The Martian by Andy Weir
Published by Crown
If you’re not familiar with The Martian, you must have been living under a rock these past few months. EVERYONE has been raving about this book and I now understand why. Basically, it’s about this guy, Mark Watney, whose mission to Mars was aborted after a huge sandstorm occurred, which caused his crew to believe he died, so they had to leave him there. Except he didn’t die, so he has to figure out how to survive on Mars all by himself for quite a long time. While the scienc-y stuff wasn’t the easiest for me to navigate, the technicalities of it aren’t necessary for understanding the novel, so I was able to skim a lot of those parts. And there’s a point at which NASA figures out Mark is still alive, and that’s when the book really picks up speed and goes from interesting/good to great. Mark is hilarious, super sarcastic and totally makes the novel. I really enjoyed this one and I totally see what all the fuss is about.
Believers: A Journey Into Evangelical America by Jeffrey L. Sheler
Published by Viking Adult
I don’t really know why I read this book. I guess it’s because I can’t resist any kind of book about any kind of faith, and I’m even more intrigued when I see a different perspective on my own faith than my perspective (which is kind of the case with Believers). The book was mostly good, well-researched, but I’m uncertain as to what exactly Sheler’s point was. I guess he wanted to figure out what Evangelical Christians are all about? It seemed to me like he was looking for generalizations, looking to find out what exactly motivates and inspires and pushes Evangelicals but what he discovered, instead, is that (shocker) Evangelical Christians are a diverse group with tons of different kinds of people in the mix. The conclusion kind of felt like he was saying “gosh, Evangelicals are people too. I didn’t expect that.” But I liked learning more about groups of Christians I was somewhat unfamiliar with – Wheaton College scholars, Focus on the Family (not personally a fan, but interesting to learn more about them nonetheless), Saddleback Church (where my in-laws are members, actually), and more. So, overall, interesting to me but not particularly enlightening.

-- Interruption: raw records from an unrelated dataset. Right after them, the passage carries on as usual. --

(** Under an item that covers the one segment of the skyline and
    reaches the top of the bin nothing is donated to the wastemap, the
    segment is clipped away and no segment is added. *)
Lemma update_segment_full (self : Skyline.t G) (item : Item.t) W H :
  0 < W ->
  Skyline.height self = H ->
  Skyline.skyline self = [SkylineSegment.mk 0 0 W] ->
  Item.width item = W -> Item.height item = H ->
  Item.x item = 0 -> Item.y item = 0 ->
  Skyline._update_segment self (SkylineSegment.mk 0 0 W) 0 item
  = Returns [] self.
Proof.
  intros HW Hh Hsky Hiw Hih Hix Hiy.
  destruct self as [w h sky its ar fa rot uwm wm heur sc].
  destruct item as [iw ih ix iy ir]. cbn in Hh, Hsky, Hiw, Hih, Hix, Hiy. subst.
  unfold Skyline._update_segment, Skyline._add_to_wastemap, getitem,
    Skyline._clip_segment, SortedList.update.
  cbn [Skyline.use_waste_map Skyline.skyline Skyline.height Skyline.wastemap
       SortedList.index Item.x Item.y Item.width Item.height
       SkylineSegment.x SkylineSegment.y SkylineSegment.width].
  rewrite !segment_eqb_refl.
  destruct uwm; cbn; repeat zstep; reflexivity.
Qed.

Lemma spanned_one w seg :
  0 < w -> w <= width seg -> Spec.spanned w [seg] = Some [seg].
Proof.
  intros Hw Hle. rewrite spanned_cons by assumption.
  rewrite spanned_done by lia. reflexivity.
Qed.

Lemma spanned_one_inv w seg sp :
  0 < w -> Spec.spanned w [seg] = Some sp -> sp = [seg].
Proof.
  intros Hw H. rewrite spanned_cons in H by assumption.
  unfold Spec.spanned in H. simpl in H.
  destruct (w - width seg <=? 0); inversion H. reflexivity.
Qed.

(** On the one-segment skyline of a W x H bin the W x H item fits at
    (0, 0); clipping leaves no segment, none is added, and the merge
    indexes the first element of an empty list. *)
Lemma place_full_size (self : Skyline.t G) (item : Item.t) W H :
  0 < W -> 0 < H ->
  Skyline.width self = W -> Skyline.height self = H ->
  Skyline.skyline self = [SkylineSegment.mk 0 0 W] ->
  Item.width item = W -> Item.height item = H ->
  exists st, Skyline._place self item = Raises IndexError st
             /\ Skyline.skyline (fst st) = []
             /\ Skyline.items (fst st) = Skyline.items self ++ [snd st].
Proof.
  intros HW HH Hw Hh Hsky Hiw Hih.
  destruct (find_best_score_spec self item) as ((r & Hr) & Hnone & Hsome).
  unfold Skyline._place. rewrite Hr.
  destruct r as [[[[sc seg] rot] y0]|].
  - destruct (Hsome _ _ _ _ Hr) as ((i & Hfit) & _).
    assert (Htw : 0 < turned_width item rot)
      by (unfold turned_width; destruct rot; lia).
    destruct Hfit as (Hi & _ & Hcf & _).
    destruct (check_fit_some self _ (turned_height item rot) i seg y0 Hi Htw Hcf)
      as (sp & Hsp & Hmax & Hx & Hy).
    rewrite Hsky in Hi, Hsp.
    destruct i as [|i]; [|destruct i; discriminate].
    inversion Hi; subst seg. cbn [skipn] in Hsp.
    apply spanned_one_inv in Hsp; [|exact Htw]. subst sp.
    cbn in Hmax. inversion Hmax; subst y0. cbn [x] in *.
    change (Item.set_xy (if rot then Item.rotate item else item) 0 0)
      with (placed item rot 0 0).
    destruct (placed_fields item rot 0 0) as (Pw & Ph & Px & Py).
    assert (Hdims : turned_width item rot = W /\ turned_height item rot = H).
    { unfold turned_width, turned_height in *. destruct rot; lia. }
    destruct Hdims as (Dw & Dh).
    rewrite (update_segment_full
               (Skyline.record_item self (placed item rot 0 0))
               (placed item rot 0 0) W H); auto; try congruence.
    eexists. split; [reflexivity|]. split; reflexivity.
  - exfalso.
    assert (Hi : nth_error (Skyline.skyline self) O = Some (SkylineSegment.mk 0 0 W))
      by (rewrite Hsky; reflexivity).
    pose proof (call_score_total (Skyline._score self) (Skyline.skyline self)
                  item 0 O false _ Hi) as Hsc.
    refine (proj1 Hnone Hr O false (SkylineSegment.mk 0 0 W) 0 _ _).
    split; [exact Hi|]. split; [discriminate|]. split; [|exact Hsc].
    unfold turned_width, turned_height.
    rewrite (check_fit_eq self _ _ O _ Hi) by lia.
    rewrite Hsky. cbn [skipn]. rewrite spanned_one by (cbn; lia).
    cbn [Spec.max_y fold_left x y]. rewrite Hw, Hh, Hiw, Hih.
    repeat zstep. reflexivity.
Qed.

(** C8: an item as wide and as high as the bin, inserted into a freshly
    constructed engine (wastemap on, the wastemap placing nothing),
    makes insert raise IndexError: the item is recorded, clipping
    removes the only segment, no segment is added on top, and
    _merge_segments indexes the empty skyline. *)
Theorem full_size_item_raises W H rot heur (self : Skyline.t G)
    (item : Item.t) (hz : option string) :
  0 < W -> 0 < H ->
  Skyline.__init__ W H rot true heur = Ok self ->
  Item.width item = W -> Item.height item = H ->
  wastemap_declines self item ->
  exists st,
    Skyline.insert self item hz = Raises IndexError st
    /\ Skyline.skyline (fst st) = []
    /\ Skyline.items (fst st) = [snd st].
Proof.
  intros HW HH Hinit Hiw Hih (wm & Hwm & Hdecl).
  destruct (init_shape _ _ _ _ _ _ Hinit) as (Hw & Hh & Hsky & Hits & _).
  unfold Skyline.insert. rewrite Hwm.
  assert (Hplace : forall wm0,
    exists st,
      Skyline._place (Skyline.set_wastemap self wm0) item = Raises IndexError st
      /\ Skyline.skyline (fst st) = [] /\ Skyline.items (fst st) = [snd st]).
  { intros wm0.
    destruct (place_full_size (Skyline.set_wastemap self wm0) item W H)
      as (st & A & B & C); auto;
      try (destruct self; cbn in *; congruence).
    exists st. split; [exact A|]. split; [exact B|].
    rewrite C. destruct self; cbn in *. subst. reflexivity. }
  destruct Hdecl as [Hfalse|(wm' & Hins)].
  - rewrite Hfalse. specialize (Hplace (Skyline.wastemap self)).
    rewrite set_wastemap_same in Hplace. exact Hplace.
  - destruct (Guillotine_bool wm).
    + rewrite Hins. apply Hplace.
    + specialize (Hplace (Skyline.wastemap self)).
      rewrite set_wastemap_same in Hplace. exact Hplace.
Qed.

End FullSizeItem.

Lemma full_size_item_raises_witness :
  exists st,
    Skyline.insert (fresh_skyline 10 10 true) (new_item 10 10) None
    = Raises IndexError st
    /\ Skyline.skyline (fst st) = []
    /\ Skyline.items (fst st) = [snd st].
Proof.
  apply (full_size_item_raises 10 10 true "bottom_left").
  - lia.
  - lia.
  - reflexivity.
  - reflexivity.
  - reflexivity.
  - exists (fresh_wastemap true). split; [reflexivity|].
    right. exists (fresh_wastemap true). reflexivity.
Defined.

(** ** The engine with the Guillotine wastemap of the spec *)

Lemma Guillotine_declined_item_kept : declined_item_kept Guillotine.t.
Proof.
  intros g g' item item' h H. cbn in H. unfold Guillotine.insert in H.
  destruct (Guillotine.best g item) as [[[sc i] rot]|].
  - destruct (nth_error (Guillotine.freerects g) i); inversion H; reflexivity.
  - inversion H. reflexivity.
Qed.

Lemma insert_keeps_skyline_witness :
  sorted_by_x (Skyline.skyline skyline_after_4x3)
  /\ apart 0 (Skyline.skyline skyline_after_4x3)
  /\ within 10 (Skyline.skyline skyline_after_4x3)
  /\ no_equal_touching (Skyline.skyline skyline_after_4x3)
  /\ (tiles 0 10 (Skyline.skyline (fresh_skyline 10 10 true)) ->
      Item.y item_after_4x3 + Item.height item_after_4x3 < 10 ->
      tiles 0 10 (Skyline.skyline skyline_after_4x3)
      /\ no_equal_neighbours (Skyline.skyline skyline_after_4x3)).
Proof.
  apply (insert_keeps_skyline 10 10 (fresh_skyline 10 10 true) skyline_after_4x3
           (new_item 4 3) item_after_4x3 None).
  - exact Guillotine_declined_item_kept.
  - lia.
  - apply (reachable_init 10 10 true true "bottom_left"). reflexivity.
  - simpl. lia.
  - simpl. lia.
  - reflexivity.
Defined.

(** C1 as stated fails: with rotation off, a 5 x 10 item inserted into
    the fresh engine of a 10 x 10 bin is placed at (0, 0), insert
    returns True, and the skyline left is the single segment (5, 0, 5),
    which does not tile [0, 10]. *)
Lemma insert_leaves_gap :
  exists self' item',
    Skyline.insert (fresh_skyline 10 10 false) (new_item 5 10) None
    = Returns true (self', item')
    /\ Skyline.skyline self' = [SkylineSegment.mk 5 0 5]
    /\ ~ tiles 0 10 (Skyline.skyline self').
Proof.
  eexists. eexists. split; [vm_compute; reflexivity|].
  split; [reflexivity|]. simpl. intros (H & _). discriminate H.
Qed.

(** ** No fit *)

Section NoFit.

Context {G : Type} {GA : GuillotineAPI G}.

Lemma fitting_set_wastemap (self : Skyline.t G) wm item i rot sg y0 sc :
  fitting (Skyline.set_wastemap self wm) item i rot sg y0 sc
  <-> fitting self item i rot sg y0 sc.
Proof. destruct self; reflexivity. Qed.

(** On an engine that has its wastemap: when the wastemap places
    nothing and no (segment, orientation) pair fits, insert returns
    False and the items, the free area and the skyline are as before. *)
Lemma insert_no_fit (self : Skyline.t G) (item : Item.t) (hz : option string) :
  wastemap_declines self item ->
  (forall i rot sg y0 sc, ~ fitting self item i rot sg y0 sc) ->
  exists self',
    Skyline.insert self item hz = Returns false (self', item)
    /\ Skyline.items self' = Skyline.items self
    /\ Skyline.free_area self' = Skyline.free_area self
    /\ Skyline.skyline self' = Skyline.skyline self.
Proof.
  intros (wm & Hwm & Hdecl) Hno.
  assert (Hplace : forall wm0,
    Skyline._place (Skyline.set_wastemap self wm0) item
    = Returns false (Skyline.set_wastemap self wm0, item)).
  { intros wm0.
    destruct (find_best_score_spec (Skyline.set_wastemap self wm0) item)
      as (_ & Hnone & _).
    unfold Skyline._place. rewrite (proj2 Hnone); [reflexivity|].
    intros i rot sg y0 sc Hf. apply fitting_set_wastemap in Hf.
    exact (Hno _ _ _ _ _ Hf). }
  unfold Skyline.insert. rewrite Hwm.
  destruct Hdecl as [Hfalse|(wm' & Hins)].
  - rewrite Hfalse. specialize (Hplace (Skyline.wastemap self)).
    rewrite set_wastemap_same in Hplace. rewrite Hplace. eauto.
  - destruct (Guillotine_bool wm).
    + rewrite Hins, Hplace. eexists. split; [reflexivity|].
      destruct self; repeat split; reflexivity.
    + specialize (Hplace (Skyline.wastemap self)).
      rewrite set_wastemap_same in Hplace. rewrite Hplace. eauto.
Qed.

End NoFit.

(** C3 (what the code does): on the engine constructed with
    wastemap = False an 11 x 11 item fits no segment of the 10 x 10 bin
    in either orientation and there is no wastemap to place it, yet
    insert does not return False: it raises AttributeError. *)
Theorem insert_no_fit_without_wastemap :
  (forall i rot sg y0 sc,
      ~ fitting (bare_skyline 10 10 true) (new_item 11 11) i rot sg y0 sc)
  /\ Skyline.insert (bare_skyline 10 10 true) (new_item 11 11) None
     = Raises (AttributeError "wastemap")
              (bare_skyline 10 10 true, new_item 11 11).
Proof.
  split; [|reflexivity].
  destruct (find_best_score_spec (bare_skyline 10 10 true) (new_item 11 11))
    as (_ & Hnone & _).
  apply Hnone. reflexivity.
Qed.

(** ** The bin manager *)

Section Manager.

Context {G Sh MR F : Type}.
Context {GA : GuillotineAPI G} {SA : SheetAPI Sh}
        {MA : MaximalRectangleAPI MR} {FA : FloatAPI F}.

Abbreviation manager := (BinManager.t G Sh MR).
Abbreviation bin := (BinManager.Bin G Sh MR).

Lemma replace_nth_length {A} (l : list A) i a :
  List.length (replace_nth l i a) = List.length l.
Proof.
  revert i. induction l as [|e l IH]; intros [|i]; simpl; auto.
Qed.

Lemma first_fit_loop_length h (bs : list bin) item :
  List.length (fst (state_of (BinManager._first_fit_loop h bs item)))
  = List.length bs.
Proof.
  revert item. induction bs as [|b bs IH]; intros item; simpl; [reflexivity|].
  destruct (BinManager.Bin_insert b item (Some h)) as [[|] [b' it']|e [b' it']];
    simpl; try reflexivity.
  specialize (IH it').
  destruct (BinManager._first_fit_loop h bs it') as [r [bs' it'']|e [bs' it'']];
    simpl in *; rewrite IH; reflexivity.
Qed.




Lemma bin_first_fit_bins (m : manager) item :
  (List.length (BinManager.bins m)
   <= List.length (BinManager.bins (fst (state_of (BinManager._bin_first_fit m item)))))%nat.
Proof.
  unfold BinManager._bin_first_fit.
  pose proof (first_fit_loop_length (BinManager.heuristic m) (BinManager.bins m) item)
    as Hlen.
  destruct (BinManager._first_fit_loop _ _ _) as [r [bs it]|e [bs it]];
    simpl in Hlen; [|simpl; lia].
  destruct r; simpl; [lia|].
  destruct (BinManager._bin_factory _); [|simpl; lia].
  destruct (BinManager.Bin_insert _ _ _) as [r [nb it']|e [nb it']];
    simpl; rewrite length_app; simpl; lia.
Qed.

The Lonely Polygamist by Bradley Udall
Published by W. W. Norton and Company
I really did not like this book. I started reading it in audio but it was SO LONG and taking forever that I read the second half in print, and I didn’t enjoy the novel in either format. The book is about (obviously) a polygamist named Golden Richards, who has four wives and twenty-eight children. It’s told from three alternating points of view: Golden’s, his fourth wife, Trish’s, and one of his sons, Rusty’s. Despite the complicated family dynamics and tons of tragedy and even some comedy, I just did not get why I’d heard such great things about this novel. It seemed monotonous, over dramatic, and mostly the people within its pages were just plain miserable. And while the ending was heartbreaking, because I couldn’t bring myself to care about these characters, I wasn’t too emotionally affected by it. I don’t know – this one just wasn’t my thing.